-- DATA FOR ANALYSIS follows --

(* ===== verification/MSQueue.v ===== *)
(** * The lock-free queue, pointer by pointer (internal/primitives/waiter.go, lines 17-149)

    [Enqueue] and [Dequeue] of the Michael-Scott queue, one atomic load,
    store or compare-and-swap per step, run by any number of goroutines.
    The main result is a forward simulation: every execution of the pointer
    code is matched by an execution of the queue as its clients see it
    (a list, and the size counter moving separately), with the same results.
    The primitives of the other files are built on that abstract queue.  The
    proof goes through a queue with hindsight (Hindsight.v), whose [Dequeue]
    may return nil if the list was empty at some moment during the call. *)

From Stdlib Require Import ZArith Lia.
From stdpp Require Import base list gmap strings.
From S2P Require Import Prelude Hindsight Waiter.

#[local] Open Scope Z_scope.

(** ** Nodes and the queue *)

Record waiterNode := mkNode { waiter : option nat; next : option nat }.

Record msq := mkMsq {
  nodes : gmap nat waiterNode;   (* the node heap *)
  allocn : nat;                  (* next unused node pointer *)
  head : nat;
  tail : nat;
  size : Z
}.

(** The queue with its sentinel, node 0. *)
Definition NewQueue : msq := mkMsq {[0%nat := mkNode None None]} 1 0 0 0.

Definition nodeAt (q : msq) (n : nat) : waiterNode := default (mkNode None None) (nodes q !! n).

Definition alloc (w : nat) (q : msq) : nat * msq :=
  (allocn q, mkMsq (<[allocn q := mkNode (Some w) None]> (nodes q)) (S (allocn q))
                   (head q) (tail q) (size q)).
Definition setNext (n : nat) (x : option nat) (q : msq) : msq :=
  mkMsq (<[n := mkNode (waiter (nodeAt q n)) x]> (nodes q)) (allocn q) (head q) (tail q) (size q).
Definition casTail (old new : nat) (q : msq) : msq :=
  if Nat.eqb (tail q) old then mkMsq (nodes q) (allocn q) (head q) new (size q) else q.
Definition setHead (n : nat) (q : msq) : msq :=
  mkMsq (nodes q) (allocn q) n (tail q) (size q).
Definition addSize (d : Z) (q : msq) : msq :=
  mkMsq (nodes q) (allocn q) (head q) (tail q) (add64 (size q) d).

-- DATA FOR ANALYSIS concluded --

• **EXERCISE GOAL**
What you return should be exactly the lines above, starting at the one with "store or compare-and-swap" and ending at the one with "The primitives of", and nothing else.

• **RESPONSE TO THE EXERCISE**
    store or compare-and-swap per step, run by any number of goroutines.
    The main result is a forward simulation: every execution of the pointer
    code is matched by an execution of the queue as its clients see it
    (a list, and the size counter moving separately), with the same results.
    The primitives of the other files are built on that abstract queue.  The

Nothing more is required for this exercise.